Science Trumped?


During President Donald Trump’s first week of office, he launched an all-out blitz on former President Barack Obama’s environmental legacy.

Any mention of climate change was struck from White House webpages. In their place appears the “America First Energy Plan” — a promise of deregulating fossil fuels and not subsidizing renewable energies. In conjunction, Trump signed an executive order expediting the construction of the Dakota Access pipeline and resurrecting the buried Keystone XL pipeline.

His appointed Environmental Protection Agency Administrator Scott Pruitt has sued the EPA 13 times and previously received campaign funding from oil-and-gas magnates. During his senate hearing, Pruitt suggested he would hand off the responsibility of environmental regulation back to individual states — unless, of course, that state is California and their waiver on stricter vehicle emission standards forces car manufacturers to limit greenhouse gas emissions.

Next, all EPA employees received a gag order, mandated to stop any press releases and social media posts. This might have been due to a concurrent directive to freeze all EPA grants and contracts, which was eventually lifted by the end of the week.

Last, but certainly not least, is a leaked memo written by Thomas Pyle, former Koch Industries lobbyist and the current transition leader for the Department of Energy. In the memo, he indicates plans for the price of the “social cost of carbon” to be lowered or zeroed. An obscure metric that economists have called “the most important number you’ve never heard of,” the social cost of carbon undergirds over 70 U.S. environmental policies. Everything from truck tailpipes to power plants smokestacks to home refrigerators would be at risk of pollution deregulation.  

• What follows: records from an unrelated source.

(** C11.  [GetRep] is correct.  On every acyclic graph of well-formed nodes it
    terminates and returns a node of the same structure; it may redirect the
    arguments of any node, but every node of the graph keeps its structure, and so
    its value in every environment whose nondeterministic values do not depend on
    who applies them; and the table stays consistent. *)
Theorem GetRep_correct s i e : mngr_ok s -> unfolds (nodes s) i e ->
  exists r s', GetRep i s = Ok (r, s') /\ mngr_ok s' /\
    (exists er, unfolds (nodes s') r er /\ same e er) /\
    forall j ej, unfolds (nodes s) j ej -> exists ej', unfolds (nodes s') j ej' /\ same ej ej' /\
      forall ρ, (forall m m' f, ev_nondet ρ m f = ev_nondet ρ m' f) -> eval ρ ej = eval ρ ej'.
Proof.
  intros Hs He. destruct (GetRep_run s i e Hs He) as (r & s' & E & Hs' & Hg & _ & Hr).
  exists r, s'. split; [done|]. split; [done|]. split; [done|]. intros j ej Hj.
  destruct (gr_unfolds _ _ Hg _ _ Hj) as (ej' & Hj' & Hsame). exists ej'. split; [done|].
  split; [done|]. intros ρ Hρ. by apply same_eval.
Qed.

Lemma TopEq_run H a b ea eb : (forall i n, H !! i = Some n -> node_ok FT i n) ->
  unfolds H a ea -> unfolds H b eb ->
  exists t H', TopEq a b H = Ok (t, H') /\ (t = true <-> same ea eb).
Proof.
  intros HH Ha Hb. set (s0 := {| nodes := H; map_ := ∅ |}).
  assert (Hs0 : mngr_ok s0).
  { split; [exact HH|]. intros k r Hk. cbn in Hk. by rewrite lookup_empty in Hk. }
  destruct (GetRep_run s0 a ea Hs0 Ha) as (x & s1 & E1 & Hs1 & Hg1 & Hx & ex & Hex & Hsx).
  destruct (gr_unfolds _ _ Hg1 _ _ Hb) as (eb1 & Hb1 & Hsb1).
  destruct (GetRep_run s1 b eb1 Hs1 Hb1) as (y & s2 & E2 & Hs2 & Hg2 & Hy & ey & Hey & Hsy).
  destruct (gr_unfolds _ _ Hg2 _ _ Hex) as (ex2 & Hex2 & Hsx2).
  exists (x =? y)%N, (nodes s2). unfold TopEq. fold s0. rewrite E1. cbn [mbind Res_bind snd]. rewrite E2.
  split; [done|]. rewrite N.eqb_eq. split.
  - intros ->. pose proof (unfolds_fun _ _ _ _ Hex2 Hey). subst.
    etrans; [exact Hsx|]. etrans; [exact Hsx2|]. symmetry. by etrans.
  - intros Hab. apply (rep_unique s2 ex2 x y ey); try done; [by apply (is_rep_grown s1)|].
    symmetry in Hsx2, Hsx. do 3 (etrans; [eassumption|]). by etrans.
Qed.

(** C10.  [TopEq] decides structural equality.  On a graph of well-formed nodes it
    returns (no assertion fails, no recursion runs away) and answers true exactly
    when the two expressions have the same structure, whatever nodes they share. *)
Theorem TopEq_correct H a b ea eb : (forall i n, H !! i = Some n -> node_ok FT i n) ->
  unfolds H a ea -> unfolds H b eb ->
  exists t H', TopEq a b H = Ok (t, H') /\ (t = true <-> same ea eb).
Proof. apply TopEq_run. Qed.
End mngr.

(** Two copies of [x + 1], and [x + x]. *)
Module Shared.
Definition hdr (i : objid) (n : string) : Hdr :=
  {| h_id := i; h_name := n; h_host := None; h_sort := SortBv 8 |}.
Definition node (i : objid) (k : NodeKind) (l : list objid) : Node :=
  {| n_hdr := hdr i "n"; n_kind := k; n_args := l; n_params := [] |}.
Definition heap : Nodes :=
  <[2%N := node 2 NVar []]> (<[3%N := node 3 (NConst (CBv 1)) []]>
  (<[4%N := node 4 (NOp kAdd None) [2%N; 3%N]]> (<[5%N := node 5 (NConst (CBv 1)) []]>
  (<[6%N := node 6 (NOp kAdd None) [2%N; 5%N]]>
  {[7%N := node 7 (NOp kAdd None) [2%N; 2%N]]})))).
Definition x : Expr := ExprVar (hdr 2 "n") [].
Definition plus (i j : objid) : Expr :=
  ExprOp (hdr i "n") kAdd None [x; ExprConst (hdr j "n") (CBv 1) []] [].

Lemma heap_ok i n : heap !! i = Some n -> node_ok ∅ i n.
Proof.
  unfold heap. rewrite !lookup_insert_Some, lookup_singleton_Some. intros Hi.
  decompose [and or] Hi; subst; (split; [done|]); (split; [done|]); cbn; auto; by split.
Qed.
Lemma unfolds_4 : unfolds heap 4 (plus 4 3).
Proof. apply unfolds_op. exists [2%N; 3%N]. split; [done|]. by repeat constructor. Qed.
Lemma unfolds_6 : unfolds heap 6 (plus 6 5).
Proof. apply unfolds_op. exists [2%N; 5%N]. split; [done|]. by repeat constructor. Qed.
End Shared.

Lemma GetRep_correct_witness :
  exists r s', ExprMngr.GetRep 4 {| ExprMngr.nodes := Shared.heap; ExprMngr.map_ := ∅ |} = Ok (r, s').
Proof.
  destruct (GetRep_correct ∅ {| ExprMngr.nodes := Shared.heap; ExprMngr.map_ := ∅ |} 4%N (Shared.plus 4 3))
    as (r & s' & E & _).
  - split; [exact Shared.heap_ok|]. intros k r Hk. cbn in Hk. by rewrite lookup_empty in Hk.
  - exact Shared.unfolds_4.
  - exists r, s'. exact E.
Defined.

Lemma TopEq_correct_witness :
  match TopEq 4 6 Shared.heap with Ok (t, _) => t = true | Fail _ => False end /\
  match TopEq 4 7 Shared.heap with Ok (t, _) => t = false | Fail _ => False end.
Proof.
  split; [|vm_compute; reflexivity].
  destruct (TopEq_correct ∅ Shared.heap 4%N 6%N _ _ Shared.heap_ok Shared.unfolds_4 Shared.unfolds_6)
    as (t & H' & E & Ht).
  rewrite E. apply Ht. cbn. done.
Defined.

That’s one week down, 207 more to go.

As someone who has focused their four years of college education on environmental studies, policy, technology, and the like — last week was rough. A friend of mine, who studies sustainable planning, deactivated his Facebook account as a measure to shield himself from the barrage of disheartening news alerts mixed with friends’ pained reactions. I used to roll my eyes at this act of virtual subversion, but, for once I felt sincere empathy.

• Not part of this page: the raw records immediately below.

Definition find_input (l : InstrLvlAbs) (name : string) : option Expr :=
  KeyVec.find (inputs_ l) name.
Definition find_state (l : InstrLvlAbs) (name : string) : option Expr :=
  KeyVec.find (states_ l) name.
Definition find_input_object (l : InstrLvlAbs) (name : string) : option VarContainer :=
  KeyVec.find (input_objects_ l) name.
Definition find_state_object (l : InstrLvlAbs) (name : string) : option VarContainer :=
  KeyVec.find (state_objects_ l) name.
Definition find_instr (l : InstrLvlAbs) (name : string) : option objid :=
  KeyVec.find (instrs_ l) name.
Definition find_child (l : InstrLvlAbs) (name : string) : option objid :=
  KeyVec.find (childs_ l) name.

(** The guard of [AddInput] and [AddState]: the name is neither an input nor a
    state of this ILA. *)
Definition var_new (l : InstrLvlAbs) (name : string) : Res unit :=
  ila_assert (negb (is_some (find_input l name)));;
  ila_assert (negb (is_some (find_state l name))).

Definition add_input (input_var : Expr) (l : InstrLvlAbs) : Res InstrLvlAbs :=
  ila_assert (Exprs.is_var input_var);;
  var_new l (Exprs.name input_var);;
  Ok (with_inputs l (KeyVec.push_back (inputs_ l) (Exprs.name input_var) input_var).2).
Definition AddInput (m : objid) (input_var : option Expr) : M unit :=
  e ← notnull input_var; update_ila m (add_input e).

Definition add_state (state_var : Expr) (l : InstrLvlAbs) : Res InstrLvlAbs :=
  ila_assert (Exprs.is_var state_var);;
  var_new l (Exprs.name state_var);;
  Ok (with_states l (KeyVec.push_back (states_ l) (Exprs.name state_var) state_var).2).
Definition AddState (m : objid) (state_var : option Expr) : M unit :=
  e ← notnull state_var; update_ila m (add_state e).

Definition AddInit (m : objid) (cntr_expr : option Expr) : M unit :=
  e ← notnull cntr_expr;
  assert_ (Exprs.is_bool e);;
  update_ila m (fun l => Ok (with_inits l (inits_ l ++ [e]))).

Definition ForceSetFetch (m : objid) (fetch_expr : option Expr) : M unit :=
  e ← notnull fetch_expr;
  assert_ (Exprs.is_bv e 0);;
  update_ila m (fun l => Ok (with_fetch l (Some e))).

Definition SetFetch (m : objid) (fetch_expr : option Expr) : M unit :=
  l ← ila m;
  assert_ (negb (is_some (fetch_ l)));;
  ForceSetFetch m fetch_expr.

Definition ForceSetValid (m : objid) (valid_expr : option Expr) : M unit :=
  e ← notnull valid_expr;
  assert_ (Exprs.is_bool e);;
  update_ila m (fun l => Ok (with_valid l (Some e))).

Definition SetValid (m : objid) (valid_expr : option Expr) : M unit :=
  l ← ila m;
  assert_ (negb (is_some (valid_ l)));;
  ForceSetValid m valid_expr.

Whether you took a high school class in environmental science, enrolled in one on accident for your GE elective or followed any issue in the news pertaining to climate change, you might feel a discord between the knowledge you learned and the “knowledge” our new government uses to guide their environmental actions; on the one hand, your professor with a Ph.D. in climate dynamics from Columbia University lectures how climate change is human-caused and requires immediate intervention. On the other hand, you have the Leader of the Free World tweeting out:

“The concept of global warming was created by and for the Chinese in order to make U.S. manufacturing non-competitive.”

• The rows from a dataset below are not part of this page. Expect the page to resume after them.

(** [members()] of [b] is a call that an operand of another class refuses, but
    that is checked first. *)
Definition join_with (v b : VarContainer) : Res VarContainer :=
  match v with
  | VarStruct t l =>
      ila_assert (negb (negb (is_struct b)));;
      bl ← members b;
      let ms := insert_pairs bl (insert_pairs l ∅) in
      ila_assert (negb (negb (base.size ms =? length l + length bl)%nat));;
      joinsort ← Sorts.members t;
      bsort_members ← Sorts.members (sort b);
      from_pairs from_obj (Sorts.MakeStructSort (joinsort ++ bsort_members)) (map_to_list ms)
  | _ => invalid
  end.

(** ** Well-formed containers

    The sort of a container is the sort of what it holds, and the members of a
    struct have different names. *)
#[export] Instance VarContainer_inhabited : Inhabited VarContainer :=
  populate (VarVector SortBool []).

Definition row_sort (l : list (string * VarContainer)) : list (string * Sort) :=
  prod_map id sort <$> l.

Definition prim_sort (s : Sort) : bool :=
  match s with SortBool | SortBv _ | SortMem _ _ => true | _ => false end.

Inductive wf : VarContainer -> Prop :=
| wf_prim e : prim_sort (Exprs.sort e) = true -> wf (VarPrimitive e)
| wf_vector da l : Forall wf l -> Forall (fun x => sort x = da) l ->
    wf (VarVector (SortVector da (Z.of_nat (length l))) l)
| wf_struct l : NoDup l.*1 -> Forall (fun p => wf p.2) l ->
    wf (VarStruct (SortStruct (row_sort l)) l).
#[local] Hint Constructors wf : core.

Lemma row_sort_fst l : (row_sort l).*1 = l.*1.
Proof. unfold row_sort. rewrite <- list_fmap_compose. by apply list_fmap_ext. Qed.

Lemma find_member_ok ms n s : NoDup ms.*1 -> (n, s) ∈ ms -> Sorts.find_member n ms = Ok s.
Proof.
  induction ms as [|[n' s'] ms IH]; cbn; [by intros _ ?%elem_of_nil|].
  intros [Hn Hnd]%NoDup_cons [[= -> ->]|H]%elem_of_cons.
  - by rewrite String.eqb_refl.
  - destruct (String.eqb_spec n' n) as [->|]; [|by apply IH].
    destruct Hn. by apply (list_elem_of_fmap_2 fst _ (n, s)).
Qed.

Lemma lookup_first_elem {T} (l : list (string * T)) n x :
  NoDup l.*1 -> (n, x) ∈ l -> KeyVec.lookup_first n l = Some x.
Proof.
  induction l as [|[n' y] l IH]; cbn; [by intros _ ?%elem_of_nil|].
  intros [Hn Hnd]%NoDup_cons [[= -> ->]|H]%elem_of_cons; [by rewrite decide_True|].
  rewrite decide_False; [by apply IH|]. intros ->. destruct Hn.
  by apply (list_elem_of_fmap_2 fst _ (n', x)).
Qed.

Lemma lookup_first_None {T} (l : list (string * T)) n :
  KeyVec.lookup_first n l = None <-> n ∉ l.*1.
Proof.
  induction l as [|[n' y] l IH]; cbn; [split; [by intros _ ?%elem_of_nil|done]|].
  rewrite not_elem_of_cons. case_decide; naive_solver.
Qed.

Lemma from_obj_ok s x : sort x = s -> from_obj s x = Ok x.
Proof. intros <-. unfold from_obj. by rewrite Sorts.Equal_refl. Qed.

Lemma mapM_ok {A B} (f : A -> Res B) (g : A -> B) l :
  (forall x, x ∈ l -> f x = Ok (g x)) -> mapM f l = Ok (g <$> l).
Proof.
  induction l as [|a l IH]; intros H; [done|]. cbn. rewrite H by by left. cbn.
  rewrite IH; [done|]. intros. apply H. by right.
Qed.

Lemma mapM_fail {A B} (f : A -> Res B) e l a :
  (forall x, x ∈ l -> f x = Fail e \/ exists y, f x = Ok y) -> a ∈ l -> f a = Fail e ->
  mapM f l = Fail e.
Proof.
  intros Hf Ha Hfa. induction l as [|b l IH]; [by apply elem_of_nil in Ha|]. cbn.
  destruct (Hf b ltac:(by left)) as [E|[y E]]; rewrite E; [done|]. cbn.
  apply elem_of_cons in Ha as [->|Ha]; [congruence|].
  rewrite IH; [done|intros; apply Hf; by right|done].
Qed.

(** Vectors and structs of accepted parts are accepted, in any order. *)
Lemma from_vector_ok {T} (from : Sort -> T -> Res VarContainer) g da n obj :
  (forall x, x ∈ obj -> from da x = Ok (g x)) -> n = Z.of_nat (length obj) ->
  from_vector from (SortVector da n) obj = Ok (VarVector (SortVector da n) (g <$> obj)).
Proof.
  intros Hg ->. unfold from_vector. cbn [Sorts.is_vec ila_assert mbind Res_bind Sorts.data_atom].
  rewrite (mapM_ok _ g) by done. cbn. by rewrite length_fmap, Z.eqb_refl.
Qed.

Lemma add_member_ok {T} (from : Sort -> T -> Res VarContainer) ms n x y s m :
  Sorts.find_member n ms = Ok s -> from s x = Ok y ->
  add_member from (SortStruct ms) (n, x) m = Ok (emplace n y m).
Proof. intros Hs Hx. unfold add_member. cbn. rewrite Hs. cbn. by rewrite Hx. Qed.

Lemma from_pairs_ok {T} (from : Sort -> T -> Res VarContainer) ms obj g :
  (forall n x, (n, x) ∈ obj -> exists s, Sorts.find_member n ms = Ok s /\ from s x = Ok (g n)) ->
  (forall n, n ∈ ms.*1 -> n ∈ obj.*1) ->
  from_pairs from (SortStruct ms) obj =
  Ok (VarStruct (SortStruct ms) ((fun p => (p.1, g p.1)) <$> ms)).
Proof.
  intros Hobj Hms. unfold from_pairs. cbn [Sorts.is_struct ila_assert mbind Res_bind].
  assert (Hf : forall m, (forall n x, m !! n = Some x -> x = g n) -> exists m',
    foldM (add_member from (SortStruct ms)) obj m = Ok m' /\
    (forall n x, m' !! n = Some x -> x = g n) /\
    forall n, is_Some (m !! n) \/ n ∈ obj.*1 -> is_Some (m' !! n)).
  { clear Hms. induction obj as [|[n x] obj IH]; intros m Hm.
    { exists m. split; [done|]. split; [done|]. intros n [?|?%elem_of_nil]; done. }
    destruct (Hobj n x ltac:(by left)) as (s & Hs & Hx). cbn [foldM].
    rewrite (add_member_ok _ _ _ _ _ _ _ Hs Hx). cbn [mbind Res_bind].
    destruct (IH (fun n x H => Hobj n x (proj2 (elem_of_cons _ _ _) (or_intror H))) (emplace n (g n) m))
      as (m' & -> & Hm' & Hin).
    - intros k y. unfold emplace. destruct (m !! n) eqn:E; [by apply Hm|].
      rewrite lookup_insert_Some. intros [[<- <-]|[_ ?]]; [done|by apply Hm].
    - exists m'. split; [done|]. split; [done|]. intros k [Hk|[->|Hk]%elem_of_cons]; apply Hin; auto.
      + left. unfold emplace. destruct (m !! n) eqn:E; [done|].
        rewrite lookup_insert_is_Some'. by right.
      + left. unfold emplace. destruct (m !! n) eqn:E; [by rewrite ?E; eauto|]. by rewrite lookup_insert_eq. }
  destruct (Hf ∅) as (m & -> & Hm & Hin); [done|]. cbn.
  rewrite (mapM_ok _ (fun p => (p.1, g p.1))); [done|].
  intros p Hp. destruct (Hin p.1) as [x Hx]; [right; by apply Hms, list_elem_of_fmap_2|].
  rewrite Hx. by rewrite (Hm _ _ Hx).
Qed.

(** Any enumeration of the members of a struct gives the struct. *)
Definition get_member (l : list (string * VarContainer)) (n : string) : VarContainer :=
  default inhabitant (KeyVec.lookup_first n l).

Lemma get_members l : NoDup l.*1 ->
  (fun p => (p.1, get_member l p.1)) <$> row_sort l = l.
Proof.
  intros Hl. unfold row_sort. rewrite <- list_fmap_compose. rewrite <- (list_fmap_id l) at 2.
  apply list_fmap_ext. intros i [n x] Hi. cbn. unfold get_member.
  by rewrite (lookup_first_elem l n x) by (done || by eapply list_elem_of_lookup_2).
Qed.

Lemma from_pairs_members l obj : NoDup l.*1 -> obj ≡ₚ l ->
  from_pairs from_obj (SortStruct (row_sort l)) obj = Ok (VarStruct (SortStruct (row_sort l)) l).
Proof.
  intros Hl Ho. rewrite (from_pairs_ok _ _ _ (get_member l)); [by rewrite get_members|..].
  - intros n x Hx. rewrite Ho in Hx. exists (sort x). split.
    + apply find_member_ok; [by rewrite row_sort_fst|].
      by apply (list_elem_of_fmap_2 (prod_map id sort) _ (n, x)).
    + unfold get_member. rewrite (lookup_first_elem l n x) by done. by apply from_obj_ok.
  - intros n. by rewrite row_sort_fst, Ho.
Qed.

Not only does this lunacy contradict the stance of scientific experts, but also the stance of the president we were accustomed to for the past eight years. Obama protected more public lands than any other president. His Clean Power Plan would have been the most progressive climate policy in American history. He even found time to guest write an article about clean energy for Science magazine a week before relinquishing the presidency.

He was on our team. Team Environment. But his number is now retired and the player who replaced him switched teams.

That’s why I stand in solidarity with the “not my president” movement. Not as an aimless rejection of the already decided political process, but as an acknowledgement of my opposing values to Trump. I value logic, reason, statistical data, fact-based arguments and scientific conclusions. It is hard to pinpoint what Trump values, but he has certainly promoted the boggling era of post-truths and alternative facts.

And, if his first week actions are any accurate barometer, he has also ushered in an era of devalued science and a degraded environment.